*** Opening Records shown ***

(** [closed] holds the code it was closed with; a queued frame carries its
    [enqueued_at]. The two tasks that write and ping are their steps below. *)
Record t : Type := Mk {
  user_id : Z;
  device_id : text;
  gateway_id : text;
  connection_id : text;
  connected_at : datetime;
  last_seen_at : datetime;
  subscriptions : gset text;
  last_seq_by_chat : gmap text Z;
  typing_by_chat : typing_states;
  send_queue : list (frame * datetime);
  closed : option Z;
}.
#[global] Instance settable : Settable t := λ c,
  Mk (user_id c) (device_id c) (gateway_id c) (connection_id c) (connected_at c) (last_seen_at c)
     (subscriptions c) (last_seq_by_chat c) (typing_by_chat c) (send_queue c) (closed c).

Definition touch (now : datetime) (c : t) : t := c <| last_seen_at := now |>.

(** [try_send]: [QueueFull] is the refusal of a bounded queue *)
Definition try_send (now : datetime) (c : t) (f : frame) : bool * t :=
  if is_some (closed c) then (false, c)
  else if app_config.WS_SEND_QUEUE_SIZE <=? len (send_queue c) then (false, c)
  else (true, c <| send_queue := send_queue c ++ [(f, now)] |>).

Definition close (code : Z) (c : t) : t :=
  match closed c with
  | Some _ => c
  | None => c <| closed := Some code |>
  end.

(** one turn of [_writer_loop]: the frame handed to the socket *)
Definition writer_step (c : t) : option (frame * t) :=
  match closed c, send_queue c with
  | None, (f, _) :: q => Some (f, c <| send_queue := q |>)
  | _, _ => None
  end.

(** one turn of [_heartbeat_loop] after its sleep; [false] ends the loop *)
Definition heartbeat_step (now now' : datetime) (c : t) : bool * t :=
  if is_some (closed c) then (false, c)
  else if seconds app_config.WS_HEARTBEAT_TIMEOUT <? now - last_seen_at c
  then (false, close 1001 c)
  else try_send now' c (FPing (connection_id c)).

End WSConnection.

(** ** Redis *)

(** a consumer group's view of one stream: entries not delivered yet, and those
    delivered but not acknowledged, both oldest first. [None] is a field that
    does not validate as a [DeliveryDTO]. *)
Record Stream : Type := MkStream {
  st_new : list (nat * option DeliveryDTO);
  st_pending : list (nat * option DeliveryDTO);
  st_next : nat;
}.
#[global] Instance stream_settable : Settable Stream := λ s,
  MkStream (st_new s) (st_pending s) (st_next s).

(** [rd_sets]: every set, as pairs of its key and a member; [rd_keys]: string
    values; [rd_streams]: by key; [rd_presence]: the sorted set of users by the
    instant they were last seen *)
Record redis : Type := MkRedis {
  rd_sets : gset (text * text);
  rd_keys : gmap text text;
  rd_streams : gmap text Stream;
  rd_presence : gmap text datetime;
}.
#[global] Instance redis_settable : Settable redis := λ r,
  MkRedis (rd_sets r) (rd_keys r) (rd_streams r) (rd_presence r).

Definition SADD (key member : text) (r : redis) : redis := r <| rd_sets ::= ({[ (key, member) ]} ∪.) |>.
Definition SREM (key member : text) (r : redis) : redis := r <| rd_sets ::= (λ s, s ∖ {[ (key, member) ]}) |>.
Definition SMEMBERS (key : text) (r : redis) : list text :=
  snd <$> filter (λ km, km.1 = key) (elements (rd_sets r)).
Definition SET (key value : text) (r : redis) : redis := r <| rd_keys ::= <[key := value]> |>.
Definition EXISTS (key : text) (r : redis) : bool := is_some (rd_keys r !! key).
(** [DEL] of a string or a set *)
Definition DEL (key : text) (r : redis) : redis :=
  r <| rd_keys ::= delete key |> <| rd_sets ::= filter (λ km, km.1 ≠ key) |>.
Definition SCARD (key : text) (r : redis) : Z := len (SMEMBERS key r).

Definition empty_stream : Stream := MkStream [] [] 0.

(** [XADD]; the cap of [WS_GATEWAY_STREAM_MAXLEN] entries is left out *)
Definition XADD (key : text) (d : DeliveryDTO) (r : redis) : redis :=
  let s := default empty_stream (rd_streams r !! key) in
  r <| rd_streams ::= <[key := s <| st_new := st_new s ++ [(st_next s, Some d)] |> <| st_next := S (st_next s) |>]> |>.

(** [XREADGROUP ... >] with a count: new entries become pending *)
Definition XREADGROUP (count : nat) (s : Stream) : list (nat * option DeliveryDTO) * Stream :=
  (take count (st_new s),
   s <| st_new := drop count (st_new s) |> <| st_pending := st_pending s ++ take count (st_new s) |>).

(** [XAUTOCLAIM] from an id: the pending entries idle long enough, up to a
    count, and the id to go on from, [0] at the end *)
Definition XAUTOCLAIM (idle : nat → bool) (start count : nat) (s : Stream)
  : nat * list (nat * option DeliveryDTO) :=
  let found := filter (λ e, (start <= e.1)%nat ∧ idle e.1 = true) (st_pending s) in
  (match drop count found with [] => 0%nat | e :: _ => e.1 end, take count found).

Definition XACK (ids : list nat) (s : Stream) : Stream :=
  s <| st_pending ::= filter (λ e, e.1 ∉ ids) |>.

Lemma elem_of_SMEMBERS key m r : m ∈ SMEMBERS key r ↔ (key, m) ∈ rd_sets r.
Proof.
  unfold SMEMBERS. rewrite list_elem_of_fmap. split.
  - intros ([k m'] & -> & [Hk Hin]%list_elem_of_filter). cbn in *. subst. by apply elem_of_elements.
  - intros Hin. exists (key, m). split; [done|]. apply list_elem_of_filter. split; [done|].
    by apply elem_of_elements.
Qed.

Lemma NoDup_SMEMBERS key r : NoDup (SMEMBERS key r).
Proof.
  unfold SMEMBERS. apply NoDup_fmap_2_strong; [|apply list.NoDup_filter, NoDup_elements].
  intros [k1 m1] [k2 m2] [E1 _]%list_elem_of_filter [E2 _]%list_elem_of_filter E. cbn in *. congruence.
Qed.

(** ** Presence ([app/core/websocket/presence.py]) *)
Module PresenceService.

Definition _is_fresh_score (score : option datetime) (now_ts : datetime) : bool :=
  match score with
  | None => false
  | Some score => now_ts - score <=? seconds app_config.WS_PRESENCE_TTL
  end.

Definition set_online (now : datetime) (user_id : Z) (r : redis) : redis :=
  r <| rd_presence ::= <[str_int user_id := now]> |>.

Definition refresh (now : datetime) (user_ids : list Z) (r : redis) : redis :=
  foldl (λ r u, set_online now u r) r user_ids.

Definition set_offline (user_id : Z) (r : redis) : redis :=
  r <| rd_presence ::= delete (str_int user_id) |>.

(** scores from [0] to the threshold go *)
Definition cleanup_stale (now : datetime) (r : redis) : redis :=
  r <| rd_presence ::= filter (λ ks, ¬ (0 ≤ ks.2 ≤ now - seconds app_config.WS_PRESENCE_TTL)) |>.

Definition get_online_status (now_ts : datetime) (user_ids : list Z) (r : redis) : list (Z * bool) :=
  (λ u, (u, _is_fresh_score (rd_presence r !! str_int u) now_ts)) <$> user_ids.

End PresenceService.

*** Closing Records shown ***

Try it |
Only the number should be given: how many lines in the entries above contain the string "Lemma"?

Solution for this exercise |
2